4 thoughts on “Is it better to be a consultant or an employee?”
What happens to IT’s when they hit forty?
Working class people have a hard job finding employment because there are always young people standing behind them in line, willing to work for less.
During the Reagan recession, the Houston UPS would only interview oilfield geologists if they had a Phd, and this was for delivery trugk drivers. 80’s joke but no one was laughing at the time.
Hopefully, next year will be better for everyone.
I don’t think age is nearly as important as skillset. From 2009-2012 I worked in a shop where I was the youngest person, and I’m not much under 40. I suppose if all you know is Windows administration or how to swap motherboards, competing with 20somethings becomes harder the older you get, but if you can manage people and have at least one other IT skill, you’re probably OK. If you can administer mainframes, or Unix boxes, or databases, you’re probably OK. Keep your skills in demand and don’t burn any bridges (IT is a frighteningly small world), and you do OK. As I approach 40, I get more and more questions about my management ability, so that’s one thing I’m working on. So, I guess paying attention to the questions people ask and making sure your career has good answers to those questions helps, too.
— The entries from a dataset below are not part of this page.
(* ===== verification/HashSet.v ===== *)
(** * HashSet: set.c

    The structure is the record [SetStruct]; its entries are cells in memory,
    linked into the chains whose heads are [table].  The registered free
    function belongs to the client: the model keeps whether there is one and
    the values handed to it, in order ([freed]).  [hashset st xs] owns the
    entries of a set whose values are [xs], in any order. *)
From stdpp Require Import base gmap list numbers.
From iris.proofmode Require Import proofmode.
From S2P Require Import Prelude Memory Compare Chain Buckets.

Abbreviation SetEntry := (cell value).

Record SetStruct := {
  table : list ptr;
  entries : Z;
  table_size : Z;
  prime_index : Z;
  hash_func : value → Z;
  equal_func : value → value → Z;
  free_func : bool;
  freed : list value
}.

Definition set_table (t : list ptr) (st : SetStruct) : SetStruct :=
  {| table := t; entries := entries st; table_size := table_size st;
     prime_index := prime_index st; hash_func := hash_func st; equal_func := equal_func st;
     free_func := free_func st; freed := freed st |}.
Definition set_size (t : list ptr) (size : Z) (st : SetStruct) : SetStruct :=
  {| table := t; entries := entries st; table_size := size;
     prime_index := prime_index st; hash_func := hash_func st; equal_func := equal_func st;
     free_func := free_func st; freed := freed st |}.
Definition set_prime_index (i : Z) (st : SetStruct) : SetStruct :=
  {| table := table st; entries := entries st; table_size := table_size st;
     prime_index := i; hash_func := hash_func st; equal_func := equal_func st;
     free_func := free_func st; freed := freed st |}.
Definition set_entries (n : Z) (st : SetStruct) : SetStruct :=
  {| table := table st; entries := n; table_size := table_size st;
     prime_index := prime_index st; hash_func := hash_func st; equal_func := equal_func st;
     free_func := free_func st; freed := freed st |}.
Definition set_freed (xs : list value) (st : SetStruct) : SetStruct :=
  {| table := table st; entries := entries st; table_size := table_size st;
     prime_index := prime_index st; hash_func := hash_func st; equal_func := equal_func st;
     free_func := free_func st; freed := freed st ++ xs |}.

Section set_c.
Context `{Allocator SetEntry}.
Context (fuel : nat).

(** The returned flag is [set->table != NULL]. *)
Definition set_allocate_table (st : SetStruct) : M SetEntry (bool * SetStruct) :=
  size ← choose_size (prime_index st) (entries st);
  granted ← malloc_array;
  if granted : bool then mret (true, set_size (replicate (Z.to_nat size) NULL) size st)
  else mret (false, set_size [] size st).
This caught my eye. It is another look at your subject. The world is changing and I’m glad I’m retired and won’t have to.
Freelancer growth giving rise to ‘slasher’ careers
At various stages in my life, I’ve resembled that article. A lot of my former journalism classmates resemble it even more.
I do see some upside to the article. Do what’s profitable to pay the bills, then do what’s fulfilling with the time that’s left.